**Action item:** Count every line in the data below that includes "slices", and give only the result.

** Provided entries follows **

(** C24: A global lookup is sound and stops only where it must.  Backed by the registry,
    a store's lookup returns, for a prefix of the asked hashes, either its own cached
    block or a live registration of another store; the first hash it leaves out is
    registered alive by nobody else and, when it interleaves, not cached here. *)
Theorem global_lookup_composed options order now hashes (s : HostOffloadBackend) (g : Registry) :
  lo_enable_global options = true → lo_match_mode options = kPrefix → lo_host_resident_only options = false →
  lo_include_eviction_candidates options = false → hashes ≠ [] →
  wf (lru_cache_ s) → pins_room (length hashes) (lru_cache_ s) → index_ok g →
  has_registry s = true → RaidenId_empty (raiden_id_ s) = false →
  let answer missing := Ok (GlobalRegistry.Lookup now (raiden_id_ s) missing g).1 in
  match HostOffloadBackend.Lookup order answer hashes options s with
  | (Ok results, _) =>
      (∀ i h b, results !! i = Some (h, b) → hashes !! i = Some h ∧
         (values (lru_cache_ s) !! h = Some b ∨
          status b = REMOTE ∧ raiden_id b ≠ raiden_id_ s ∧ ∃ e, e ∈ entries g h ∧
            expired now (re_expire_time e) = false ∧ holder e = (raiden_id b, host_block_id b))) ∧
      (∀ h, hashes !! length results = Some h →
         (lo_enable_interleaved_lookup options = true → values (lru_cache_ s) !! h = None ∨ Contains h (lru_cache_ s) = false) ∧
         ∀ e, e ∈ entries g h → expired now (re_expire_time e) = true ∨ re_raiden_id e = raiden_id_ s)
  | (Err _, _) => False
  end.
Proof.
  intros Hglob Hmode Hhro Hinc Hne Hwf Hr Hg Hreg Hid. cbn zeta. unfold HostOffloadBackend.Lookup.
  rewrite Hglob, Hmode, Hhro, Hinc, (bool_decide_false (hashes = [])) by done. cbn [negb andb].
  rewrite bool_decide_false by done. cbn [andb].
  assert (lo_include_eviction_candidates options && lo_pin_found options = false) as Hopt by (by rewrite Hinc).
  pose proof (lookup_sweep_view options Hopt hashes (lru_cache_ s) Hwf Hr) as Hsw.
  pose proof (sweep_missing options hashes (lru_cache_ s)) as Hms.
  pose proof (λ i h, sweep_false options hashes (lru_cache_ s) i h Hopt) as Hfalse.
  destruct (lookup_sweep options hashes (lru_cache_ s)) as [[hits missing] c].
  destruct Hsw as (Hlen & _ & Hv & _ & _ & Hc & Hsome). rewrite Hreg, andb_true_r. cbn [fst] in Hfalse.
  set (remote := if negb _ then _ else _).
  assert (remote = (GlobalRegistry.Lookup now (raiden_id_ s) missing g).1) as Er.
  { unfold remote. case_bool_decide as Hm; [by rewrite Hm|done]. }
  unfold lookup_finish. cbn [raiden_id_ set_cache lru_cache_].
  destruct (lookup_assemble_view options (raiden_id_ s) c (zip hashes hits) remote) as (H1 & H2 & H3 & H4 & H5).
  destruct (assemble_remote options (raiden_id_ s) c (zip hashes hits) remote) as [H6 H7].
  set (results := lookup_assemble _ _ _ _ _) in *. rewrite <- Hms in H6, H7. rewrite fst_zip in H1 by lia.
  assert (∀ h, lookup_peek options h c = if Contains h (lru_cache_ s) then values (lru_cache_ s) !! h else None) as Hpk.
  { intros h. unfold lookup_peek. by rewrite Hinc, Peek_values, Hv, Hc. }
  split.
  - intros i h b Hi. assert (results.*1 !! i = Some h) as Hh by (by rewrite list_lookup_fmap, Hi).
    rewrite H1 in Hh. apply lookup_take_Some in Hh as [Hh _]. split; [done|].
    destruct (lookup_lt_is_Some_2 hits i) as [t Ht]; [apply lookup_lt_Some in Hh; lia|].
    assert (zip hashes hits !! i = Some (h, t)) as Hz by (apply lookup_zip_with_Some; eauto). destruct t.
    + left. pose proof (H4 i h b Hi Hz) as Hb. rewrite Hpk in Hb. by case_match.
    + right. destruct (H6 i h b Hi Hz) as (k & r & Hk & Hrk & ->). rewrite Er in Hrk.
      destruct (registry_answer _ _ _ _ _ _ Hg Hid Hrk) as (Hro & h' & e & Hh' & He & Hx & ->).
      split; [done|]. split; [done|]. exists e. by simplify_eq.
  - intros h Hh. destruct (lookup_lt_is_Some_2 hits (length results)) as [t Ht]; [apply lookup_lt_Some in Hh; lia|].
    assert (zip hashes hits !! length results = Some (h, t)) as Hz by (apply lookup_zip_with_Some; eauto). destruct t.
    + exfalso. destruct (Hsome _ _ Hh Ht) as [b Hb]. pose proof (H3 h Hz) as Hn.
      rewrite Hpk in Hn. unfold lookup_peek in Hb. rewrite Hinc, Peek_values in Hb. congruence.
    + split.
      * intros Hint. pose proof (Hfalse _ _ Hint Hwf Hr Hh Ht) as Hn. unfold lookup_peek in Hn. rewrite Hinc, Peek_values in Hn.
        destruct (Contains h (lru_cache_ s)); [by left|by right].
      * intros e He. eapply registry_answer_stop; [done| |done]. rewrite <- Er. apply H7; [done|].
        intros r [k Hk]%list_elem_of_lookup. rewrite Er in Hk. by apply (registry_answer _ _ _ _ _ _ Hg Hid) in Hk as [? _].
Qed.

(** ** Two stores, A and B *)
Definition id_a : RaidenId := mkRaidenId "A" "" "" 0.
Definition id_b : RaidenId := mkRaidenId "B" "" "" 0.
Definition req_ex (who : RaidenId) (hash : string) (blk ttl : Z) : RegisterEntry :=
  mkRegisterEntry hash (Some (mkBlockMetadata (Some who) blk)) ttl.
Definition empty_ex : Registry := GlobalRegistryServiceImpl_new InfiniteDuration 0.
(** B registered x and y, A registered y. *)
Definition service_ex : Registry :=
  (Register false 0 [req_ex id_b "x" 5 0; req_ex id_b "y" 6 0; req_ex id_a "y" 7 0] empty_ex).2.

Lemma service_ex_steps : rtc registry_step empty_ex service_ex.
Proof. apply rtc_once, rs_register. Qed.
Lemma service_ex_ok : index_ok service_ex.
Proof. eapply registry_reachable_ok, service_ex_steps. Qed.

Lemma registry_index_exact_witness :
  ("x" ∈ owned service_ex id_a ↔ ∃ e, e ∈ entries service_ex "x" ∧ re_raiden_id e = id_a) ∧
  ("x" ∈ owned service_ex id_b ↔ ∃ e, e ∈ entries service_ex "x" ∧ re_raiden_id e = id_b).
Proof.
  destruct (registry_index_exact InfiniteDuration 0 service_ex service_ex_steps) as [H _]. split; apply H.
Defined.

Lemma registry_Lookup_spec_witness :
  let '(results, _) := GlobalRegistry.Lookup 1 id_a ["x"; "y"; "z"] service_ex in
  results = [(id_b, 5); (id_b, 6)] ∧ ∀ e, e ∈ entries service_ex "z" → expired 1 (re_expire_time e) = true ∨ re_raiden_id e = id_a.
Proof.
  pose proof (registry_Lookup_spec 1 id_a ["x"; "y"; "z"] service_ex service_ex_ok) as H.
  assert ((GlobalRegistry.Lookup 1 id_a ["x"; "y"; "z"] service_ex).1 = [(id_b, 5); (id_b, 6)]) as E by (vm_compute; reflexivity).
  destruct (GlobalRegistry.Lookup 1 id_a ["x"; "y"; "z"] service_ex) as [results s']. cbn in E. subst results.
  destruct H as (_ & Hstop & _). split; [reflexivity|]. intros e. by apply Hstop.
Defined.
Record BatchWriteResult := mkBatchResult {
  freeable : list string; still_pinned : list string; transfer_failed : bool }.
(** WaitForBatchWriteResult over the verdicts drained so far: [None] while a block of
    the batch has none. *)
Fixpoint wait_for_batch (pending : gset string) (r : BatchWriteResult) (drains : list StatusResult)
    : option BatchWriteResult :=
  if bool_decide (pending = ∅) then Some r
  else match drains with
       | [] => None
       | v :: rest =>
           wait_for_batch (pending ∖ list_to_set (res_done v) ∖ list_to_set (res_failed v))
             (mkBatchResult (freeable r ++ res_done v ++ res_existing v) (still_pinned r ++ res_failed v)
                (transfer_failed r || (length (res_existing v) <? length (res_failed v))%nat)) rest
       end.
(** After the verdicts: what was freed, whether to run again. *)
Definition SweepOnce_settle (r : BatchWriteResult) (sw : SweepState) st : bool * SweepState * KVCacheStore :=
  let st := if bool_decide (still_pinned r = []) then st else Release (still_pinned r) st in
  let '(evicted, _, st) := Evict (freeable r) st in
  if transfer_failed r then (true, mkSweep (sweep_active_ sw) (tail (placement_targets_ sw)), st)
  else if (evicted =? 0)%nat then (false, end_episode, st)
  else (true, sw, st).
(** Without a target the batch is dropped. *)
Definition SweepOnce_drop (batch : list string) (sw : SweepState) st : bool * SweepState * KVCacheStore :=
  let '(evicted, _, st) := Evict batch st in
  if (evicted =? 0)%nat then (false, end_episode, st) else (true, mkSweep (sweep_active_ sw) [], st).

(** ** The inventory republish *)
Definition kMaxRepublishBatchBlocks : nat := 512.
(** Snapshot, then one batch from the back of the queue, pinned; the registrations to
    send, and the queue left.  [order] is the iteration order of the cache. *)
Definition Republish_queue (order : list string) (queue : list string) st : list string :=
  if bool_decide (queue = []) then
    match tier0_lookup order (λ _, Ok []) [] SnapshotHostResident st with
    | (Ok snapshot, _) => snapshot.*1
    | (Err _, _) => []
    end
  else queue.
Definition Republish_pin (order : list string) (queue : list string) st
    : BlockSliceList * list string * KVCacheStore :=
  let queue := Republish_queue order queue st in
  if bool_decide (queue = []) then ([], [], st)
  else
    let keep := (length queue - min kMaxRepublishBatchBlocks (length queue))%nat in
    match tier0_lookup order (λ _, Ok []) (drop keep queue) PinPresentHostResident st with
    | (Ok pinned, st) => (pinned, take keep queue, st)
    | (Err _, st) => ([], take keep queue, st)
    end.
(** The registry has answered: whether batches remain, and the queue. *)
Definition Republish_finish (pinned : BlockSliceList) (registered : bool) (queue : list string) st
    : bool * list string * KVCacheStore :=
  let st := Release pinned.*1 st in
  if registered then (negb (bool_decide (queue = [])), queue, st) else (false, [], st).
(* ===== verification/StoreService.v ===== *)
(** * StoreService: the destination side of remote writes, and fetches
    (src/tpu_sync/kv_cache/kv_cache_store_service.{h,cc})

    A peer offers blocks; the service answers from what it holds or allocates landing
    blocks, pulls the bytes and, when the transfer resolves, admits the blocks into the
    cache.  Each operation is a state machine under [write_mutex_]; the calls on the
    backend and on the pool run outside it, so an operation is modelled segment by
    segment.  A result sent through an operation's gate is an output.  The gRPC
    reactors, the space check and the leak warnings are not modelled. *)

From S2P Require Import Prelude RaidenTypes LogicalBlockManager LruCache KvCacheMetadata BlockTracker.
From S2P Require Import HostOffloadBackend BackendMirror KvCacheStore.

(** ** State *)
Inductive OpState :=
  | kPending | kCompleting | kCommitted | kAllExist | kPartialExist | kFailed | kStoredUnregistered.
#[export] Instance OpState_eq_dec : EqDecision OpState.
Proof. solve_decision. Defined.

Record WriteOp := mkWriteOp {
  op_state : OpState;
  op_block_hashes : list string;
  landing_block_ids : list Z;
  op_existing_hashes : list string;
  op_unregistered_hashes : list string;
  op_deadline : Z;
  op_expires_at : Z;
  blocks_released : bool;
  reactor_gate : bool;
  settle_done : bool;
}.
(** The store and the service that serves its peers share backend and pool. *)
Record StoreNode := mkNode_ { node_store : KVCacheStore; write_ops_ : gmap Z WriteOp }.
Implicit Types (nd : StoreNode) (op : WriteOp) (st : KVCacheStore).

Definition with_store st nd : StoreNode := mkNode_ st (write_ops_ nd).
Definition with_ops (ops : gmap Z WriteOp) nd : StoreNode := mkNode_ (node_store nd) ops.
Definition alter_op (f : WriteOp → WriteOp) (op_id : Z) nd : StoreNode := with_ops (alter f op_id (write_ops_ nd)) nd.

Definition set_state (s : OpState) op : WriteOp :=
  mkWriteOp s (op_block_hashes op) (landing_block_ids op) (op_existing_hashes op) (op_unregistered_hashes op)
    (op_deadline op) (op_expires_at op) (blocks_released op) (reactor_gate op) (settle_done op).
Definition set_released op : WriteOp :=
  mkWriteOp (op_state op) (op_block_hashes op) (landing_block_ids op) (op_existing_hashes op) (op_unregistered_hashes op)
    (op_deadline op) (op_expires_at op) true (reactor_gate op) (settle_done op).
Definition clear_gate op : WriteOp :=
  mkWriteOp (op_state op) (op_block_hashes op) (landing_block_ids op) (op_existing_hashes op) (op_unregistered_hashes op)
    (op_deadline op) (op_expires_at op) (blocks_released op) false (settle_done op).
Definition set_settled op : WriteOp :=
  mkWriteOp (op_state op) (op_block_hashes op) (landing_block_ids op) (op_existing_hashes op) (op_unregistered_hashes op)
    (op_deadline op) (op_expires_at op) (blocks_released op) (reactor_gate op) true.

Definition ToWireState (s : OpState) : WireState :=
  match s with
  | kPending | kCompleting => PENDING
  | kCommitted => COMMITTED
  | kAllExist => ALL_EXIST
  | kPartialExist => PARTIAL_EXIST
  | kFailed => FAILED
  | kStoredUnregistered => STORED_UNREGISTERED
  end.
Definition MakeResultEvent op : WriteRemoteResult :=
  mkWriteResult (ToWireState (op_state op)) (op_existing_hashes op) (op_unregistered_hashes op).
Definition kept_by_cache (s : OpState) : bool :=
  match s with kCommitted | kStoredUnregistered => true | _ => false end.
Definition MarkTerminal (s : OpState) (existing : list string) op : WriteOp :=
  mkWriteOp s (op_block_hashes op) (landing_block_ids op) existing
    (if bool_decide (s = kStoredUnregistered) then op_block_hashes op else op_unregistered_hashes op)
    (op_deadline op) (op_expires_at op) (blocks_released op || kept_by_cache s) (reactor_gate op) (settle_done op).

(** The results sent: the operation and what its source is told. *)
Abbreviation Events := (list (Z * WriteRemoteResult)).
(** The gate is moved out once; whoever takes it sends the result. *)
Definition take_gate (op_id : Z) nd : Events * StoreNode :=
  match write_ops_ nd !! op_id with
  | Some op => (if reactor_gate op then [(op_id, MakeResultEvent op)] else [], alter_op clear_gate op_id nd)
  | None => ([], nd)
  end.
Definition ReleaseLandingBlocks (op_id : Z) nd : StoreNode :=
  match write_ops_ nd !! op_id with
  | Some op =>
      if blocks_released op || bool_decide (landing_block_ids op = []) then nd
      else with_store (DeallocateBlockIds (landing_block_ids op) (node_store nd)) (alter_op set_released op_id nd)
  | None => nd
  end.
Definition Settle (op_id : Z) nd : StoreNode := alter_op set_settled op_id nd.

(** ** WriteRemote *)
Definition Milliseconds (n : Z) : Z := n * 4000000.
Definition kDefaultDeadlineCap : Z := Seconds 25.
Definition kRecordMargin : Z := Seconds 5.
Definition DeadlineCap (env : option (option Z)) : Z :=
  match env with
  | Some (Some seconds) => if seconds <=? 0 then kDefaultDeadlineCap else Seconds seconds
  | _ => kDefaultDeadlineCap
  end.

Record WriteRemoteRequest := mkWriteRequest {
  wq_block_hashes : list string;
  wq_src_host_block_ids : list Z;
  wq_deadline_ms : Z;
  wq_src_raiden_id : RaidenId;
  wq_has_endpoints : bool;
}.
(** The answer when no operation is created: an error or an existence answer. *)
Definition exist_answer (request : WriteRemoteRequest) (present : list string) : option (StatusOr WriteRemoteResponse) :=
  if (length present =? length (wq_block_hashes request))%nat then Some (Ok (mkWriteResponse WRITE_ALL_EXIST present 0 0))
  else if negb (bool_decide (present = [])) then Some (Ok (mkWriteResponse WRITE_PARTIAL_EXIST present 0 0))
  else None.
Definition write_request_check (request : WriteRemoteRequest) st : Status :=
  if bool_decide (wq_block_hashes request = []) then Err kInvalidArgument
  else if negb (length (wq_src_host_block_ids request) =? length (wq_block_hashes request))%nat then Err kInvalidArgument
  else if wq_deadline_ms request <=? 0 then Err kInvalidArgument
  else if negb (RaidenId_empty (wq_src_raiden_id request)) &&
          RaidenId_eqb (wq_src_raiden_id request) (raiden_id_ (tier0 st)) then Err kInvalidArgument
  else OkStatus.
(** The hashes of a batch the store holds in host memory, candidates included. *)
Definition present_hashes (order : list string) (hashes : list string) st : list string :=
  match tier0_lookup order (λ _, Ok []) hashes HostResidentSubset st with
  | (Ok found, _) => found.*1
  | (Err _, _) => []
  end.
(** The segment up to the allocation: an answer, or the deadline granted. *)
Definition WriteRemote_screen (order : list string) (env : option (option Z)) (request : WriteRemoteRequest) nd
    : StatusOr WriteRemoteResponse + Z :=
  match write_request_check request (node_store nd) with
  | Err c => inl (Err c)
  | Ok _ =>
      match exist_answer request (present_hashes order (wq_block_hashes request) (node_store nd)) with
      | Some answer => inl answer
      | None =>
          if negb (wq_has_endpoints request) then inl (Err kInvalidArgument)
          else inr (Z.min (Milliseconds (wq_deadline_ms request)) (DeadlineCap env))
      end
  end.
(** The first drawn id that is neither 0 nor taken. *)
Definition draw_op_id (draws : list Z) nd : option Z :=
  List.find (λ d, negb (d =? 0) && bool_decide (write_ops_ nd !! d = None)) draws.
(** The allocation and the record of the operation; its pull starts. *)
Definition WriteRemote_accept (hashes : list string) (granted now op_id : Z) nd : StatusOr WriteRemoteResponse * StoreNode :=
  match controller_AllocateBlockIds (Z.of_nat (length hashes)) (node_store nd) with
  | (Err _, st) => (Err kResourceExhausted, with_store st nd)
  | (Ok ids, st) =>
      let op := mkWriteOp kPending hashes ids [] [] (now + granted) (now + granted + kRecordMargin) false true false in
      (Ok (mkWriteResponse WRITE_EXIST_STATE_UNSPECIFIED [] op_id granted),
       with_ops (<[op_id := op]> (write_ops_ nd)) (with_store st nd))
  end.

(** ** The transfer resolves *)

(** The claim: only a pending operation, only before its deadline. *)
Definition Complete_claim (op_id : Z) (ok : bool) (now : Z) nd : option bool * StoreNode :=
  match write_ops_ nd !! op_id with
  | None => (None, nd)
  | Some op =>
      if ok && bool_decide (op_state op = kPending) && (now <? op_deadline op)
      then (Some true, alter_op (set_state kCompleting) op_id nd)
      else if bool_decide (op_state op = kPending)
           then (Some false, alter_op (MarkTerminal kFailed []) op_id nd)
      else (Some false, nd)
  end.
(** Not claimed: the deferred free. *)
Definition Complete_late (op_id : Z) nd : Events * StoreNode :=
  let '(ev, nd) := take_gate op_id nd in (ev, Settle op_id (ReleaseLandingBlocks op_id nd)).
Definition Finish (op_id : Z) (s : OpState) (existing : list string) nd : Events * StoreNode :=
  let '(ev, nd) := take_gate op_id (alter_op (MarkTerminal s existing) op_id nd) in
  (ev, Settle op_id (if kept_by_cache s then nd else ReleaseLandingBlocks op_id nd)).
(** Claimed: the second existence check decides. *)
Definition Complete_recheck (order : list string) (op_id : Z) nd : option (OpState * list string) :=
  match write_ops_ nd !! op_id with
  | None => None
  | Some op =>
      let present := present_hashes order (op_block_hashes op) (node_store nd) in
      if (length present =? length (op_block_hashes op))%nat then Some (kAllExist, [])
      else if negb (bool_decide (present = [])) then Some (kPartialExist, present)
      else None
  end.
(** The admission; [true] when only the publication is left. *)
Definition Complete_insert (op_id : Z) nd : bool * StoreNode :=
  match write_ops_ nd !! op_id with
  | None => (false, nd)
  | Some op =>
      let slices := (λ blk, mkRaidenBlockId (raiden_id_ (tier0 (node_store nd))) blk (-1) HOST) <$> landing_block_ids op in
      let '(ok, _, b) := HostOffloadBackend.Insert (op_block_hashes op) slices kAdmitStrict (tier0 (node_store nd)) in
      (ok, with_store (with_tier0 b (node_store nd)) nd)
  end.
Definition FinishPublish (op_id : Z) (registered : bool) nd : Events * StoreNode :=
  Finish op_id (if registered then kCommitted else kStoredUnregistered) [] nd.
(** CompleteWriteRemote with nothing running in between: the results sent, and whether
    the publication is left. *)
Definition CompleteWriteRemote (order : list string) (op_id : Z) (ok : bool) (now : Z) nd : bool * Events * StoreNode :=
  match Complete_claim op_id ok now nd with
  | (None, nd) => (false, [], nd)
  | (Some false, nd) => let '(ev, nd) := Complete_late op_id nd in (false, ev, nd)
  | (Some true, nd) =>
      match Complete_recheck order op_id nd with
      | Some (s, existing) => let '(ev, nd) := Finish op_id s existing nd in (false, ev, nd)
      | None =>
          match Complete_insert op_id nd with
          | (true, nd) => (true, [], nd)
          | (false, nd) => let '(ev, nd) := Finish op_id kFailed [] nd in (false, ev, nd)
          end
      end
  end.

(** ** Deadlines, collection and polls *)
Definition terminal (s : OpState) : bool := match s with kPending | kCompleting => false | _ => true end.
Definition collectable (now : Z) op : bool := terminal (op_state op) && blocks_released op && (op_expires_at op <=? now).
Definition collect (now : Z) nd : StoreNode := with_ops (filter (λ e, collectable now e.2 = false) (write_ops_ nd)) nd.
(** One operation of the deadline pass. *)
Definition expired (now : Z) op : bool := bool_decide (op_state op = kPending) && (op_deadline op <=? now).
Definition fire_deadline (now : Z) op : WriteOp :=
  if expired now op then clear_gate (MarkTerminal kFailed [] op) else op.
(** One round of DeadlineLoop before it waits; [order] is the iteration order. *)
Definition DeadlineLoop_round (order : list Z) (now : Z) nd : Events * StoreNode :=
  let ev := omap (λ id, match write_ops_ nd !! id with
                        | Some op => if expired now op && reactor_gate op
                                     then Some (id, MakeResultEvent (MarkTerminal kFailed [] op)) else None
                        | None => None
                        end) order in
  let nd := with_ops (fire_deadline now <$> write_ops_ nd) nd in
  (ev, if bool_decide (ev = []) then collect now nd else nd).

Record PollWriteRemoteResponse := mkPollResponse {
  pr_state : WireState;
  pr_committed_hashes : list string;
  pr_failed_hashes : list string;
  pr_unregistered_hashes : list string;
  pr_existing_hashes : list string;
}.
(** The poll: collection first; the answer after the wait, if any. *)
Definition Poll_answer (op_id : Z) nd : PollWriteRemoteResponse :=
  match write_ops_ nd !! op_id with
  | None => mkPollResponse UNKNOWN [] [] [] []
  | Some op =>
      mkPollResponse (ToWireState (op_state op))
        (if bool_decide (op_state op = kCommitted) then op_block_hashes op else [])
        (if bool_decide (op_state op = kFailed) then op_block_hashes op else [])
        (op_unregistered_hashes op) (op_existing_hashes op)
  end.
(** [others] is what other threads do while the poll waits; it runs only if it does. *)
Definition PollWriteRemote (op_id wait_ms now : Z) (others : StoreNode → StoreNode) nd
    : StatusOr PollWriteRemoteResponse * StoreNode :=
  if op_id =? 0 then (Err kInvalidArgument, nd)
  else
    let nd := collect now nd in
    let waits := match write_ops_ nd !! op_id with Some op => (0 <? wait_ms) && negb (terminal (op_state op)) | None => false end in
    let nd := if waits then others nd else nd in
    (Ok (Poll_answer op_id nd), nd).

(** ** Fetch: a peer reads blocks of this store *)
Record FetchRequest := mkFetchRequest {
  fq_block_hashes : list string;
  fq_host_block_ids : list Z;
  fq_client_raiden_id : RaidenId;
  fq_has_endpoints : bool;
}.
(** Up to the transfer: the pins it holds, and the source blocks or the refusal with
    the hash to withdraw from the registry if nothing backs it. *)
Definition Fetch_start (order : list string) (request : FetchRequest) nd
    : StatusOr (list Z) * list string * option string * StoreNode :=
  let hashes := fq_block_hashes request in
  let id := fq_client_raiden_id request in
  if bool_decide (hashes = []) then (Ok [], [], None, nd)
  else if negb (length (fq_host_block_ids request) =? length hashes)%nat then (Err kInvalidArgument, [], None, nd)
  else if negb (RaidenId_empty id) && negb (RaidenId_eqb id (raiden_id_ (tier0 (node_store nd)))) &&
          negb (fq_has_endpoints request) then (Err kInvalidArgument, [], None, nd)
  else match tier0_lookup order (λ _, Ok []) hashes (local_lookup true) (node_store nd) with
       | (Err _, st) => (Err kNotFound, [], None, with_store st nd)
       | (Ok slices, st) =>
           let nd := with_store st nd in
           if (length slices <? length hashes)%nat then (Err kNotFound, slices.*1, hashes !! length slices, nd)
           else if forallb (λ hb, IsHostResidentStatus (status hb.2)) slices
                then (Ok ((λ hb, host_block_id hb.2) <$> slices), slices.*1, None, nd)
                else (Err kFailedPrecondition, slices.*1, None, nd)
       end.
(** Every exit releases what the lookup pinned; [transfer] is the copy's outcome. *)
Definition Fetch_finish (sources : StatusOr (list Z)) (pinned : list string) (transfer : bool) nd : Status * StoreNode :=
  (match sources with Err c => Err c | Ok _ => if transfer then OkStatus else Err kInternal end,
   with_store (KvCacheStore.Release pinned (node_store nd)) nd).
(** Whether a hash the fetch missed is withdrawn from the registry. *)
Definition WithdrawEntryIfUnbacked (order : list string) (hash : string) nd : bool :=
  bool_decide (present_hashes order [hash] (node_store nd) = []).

** End of Provided entries **

**Written reply:** 7